(Dataset records)
(** * FinancialAnalytics-dashboard: query pipeline and spreadsheet comparator

    A shallow embedding of
      - [backend/sql_utils.py]      (SQL safety validator, literal escaping),
      - [backend/services.py]       (DataService: chart / table / filtered
                                     execution, filter compiler),
      - [backend/routers/excel_compare.py] (workbook comparison),
    followed by the properties established about them.

    Text.  A Python [str] is modelled as a Rocq [string] whose characters are
    read as the code points U+0000..U+00FF; [str.isspace], [str.lower],
    [str.upper] and the [re] classes [\w], [\s], [\d] follow CPython's tables
    on that range.

    Wall-clock measurements ([execution_time]) and logging are not modelled. *)

From Stdlib Require Import ZArith NArith List String Ascii Bool Lia.
From Stdlib Require Import Permutation.
From Stdlib Require Import DecimalString.
From Stdlib Require Import Floats.SpecFloat.
Import ListNotations.

Local Open Scope string_scope.
Local Open Scope Z_scope.

(* ================================================================== *)
(** * Python values, exceptions and results *)
(* ================================================================== *)

(** The exceptions that the modelled code raises, catches or inspects. *)
Inductive exn : Type :=
| HTTPException (status_code : Z) (detail : string)
| ValueError (msg : string)
| TypeError (msg : string)
| KeyError (key : string)
| OverflowError (msg : string)
| UnboundLocalError (name : string)
| TimeoutError (msg : string)
| DatabaseError (msg : string)
| AttributeError (msg : string).

(** Outcome of a call that may raise. *)
Inductive result (A : Type) : Type :=
| Ok (a : A)
| Raise (e : exn).
Arguments Ok {A} a.
Arguments Raise {A} e.

(** [isinstance(e, TimeoutError)], the test of an [except TimeoutError]
    clause. *)
Definition is_TimeoutError (e : exn) : bool :=
  match e with TimeoutError _ => true | _ => false end.

Module PyStr.

(** ** Character tables (code points below 256) *)

Definition code (c : ascii) : N := N_of_ascii c.

Definition in_range (lo hi : N) (c : ascii) : bool :=
  (N.leb lo (code c) && N.leb (code c) hi)%bool.

(** [str.isspace] and the [re] class [\s]. *)
Definition isspace (c : ascii) : bool :=
  (in_range 9 13 c || in_range 28 32 c
   || N.eqb (code c) 133 || N.eqb (code c) 160)%bool.

(** The [re] class [\d] (Unicode decimal digits). *)
Definition isdecimal (c : ascii) : bool := in_range 48 57 c.

(** [str.isalnum]. *)
Definition isalnum (c : ascii) : bool :=
  (in_range 48 57 c || in_range 65 90 c || in_range 97 122 c
   || N.eqb (code c) 170 || in_range 178 179 c || N.eqb (code c) 181
   || in_range 185 186 c || in_range 188 190 c
   || in_range 192 214 c || in_range 216 246 c || in_range 248 255 c)%bool.

(** The [re] class [\w]: alphanumeric or underscore. *)
Definition isword (c : ascii) : bool :=
  (isalnum c || N.eqb (code c) 95)%bool.

Definition lower_char (c : ascii) : ascii :=
  if (in_range 65 90 c || in_range 192 214 c || in_range 216 222 c)%bool
  then ascii_of_N (code c + 32)
  else c.

(** [str.upper] of one character.  U+00DF expands to two letters; the
    upper-case forms of U+00B5 and U+00FF lie above U+00FF and these two
    characters are kept as they are. *)
Definition upper_char (c : ascii) : string :=
  if (in_range 97 122 c || in_range 224 246 c || in_range 248 254 c)%bool
  then String (ascii_of_N (code c - 32)) EmptyString
  else if N.eqb (code c) 223 then "SS"
  else String c EmptyString.

(** ** String operations *)

Fixpoint lower (s : string) : string :=
  match s with
  | EmptyString => EmptyString
  | String c t => String (lower_char c) (lower t)
  end.

Fixpoint upper (s : string) : string :=
  match s with
  | EmptyString => EmptyString
  | String c t => upper_char c ++ upper t
  end.

(** [s.lstrip(chars)] with the stripped set given as a predicate. *)
Fixpoint lstrip_by (p : ascii -> bool) (s : string) : string :=
  match s with
  | EmptyString => EmptyString
  | String c t => if p c then lstrip_by p t else s
  end.

(** [s.rstrip(chars)] with the stripped set given as a predicate. *)
Fixpoint rstrip_by (p : ascii -> bool) (s : string) : string :=
  match s with
  | EmptyString => EmptyString
  | String c t =>
      match rstrip_by p t with
      | EmptyString => if p c then EmptyString else String c EmptyString
      | t' => String c t'
      end
  end.

(** [s.strip()] *)
Definition strip (s : string) : string :=
  rstrip_by isspace (lstrip_by isspace s).

Definition is_semicolon (c : ascii) : bool := Ascii.eqb c ";".

(** [s.rstrip(";")] *)
Definition rstrip_semicolon (s : string) : string :=
  rstrip_by is_semicolon s.

(** [s.startswith(p)] *)
Definition startswith (s p : string) : bool := String.prefix p s.

(** [sub in s] *)
Fixpoint contains (sub s : string) : bool :=
  (String.prefix sub s
   || match s with
      | EmptyString => false
      | String _ t => contains sub t
      end)%bool.

(** [s.replace("'", "''")] *)
Fixpoint replace_quote (s : string) : string :=
  match s with
  | EmptyString => EmptyString
  | String c t =>
      if Ascii.eqb c "'" then String "'" (String "'" (replace_quote t))
      else String c (replace_quote t)
  end.

(** [sep.join(parts)] *)
Fixpoint join (sep : string) (parts : list string) : string :=
  match parts with
  | [] => EmptyString
  | [x] => x
  | x :: rest => x ++ sep ++ join sep rest
  end.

→ Aim of the exercise:
Write only the number of lines above in which the word "From" is found.

→ Reply:
4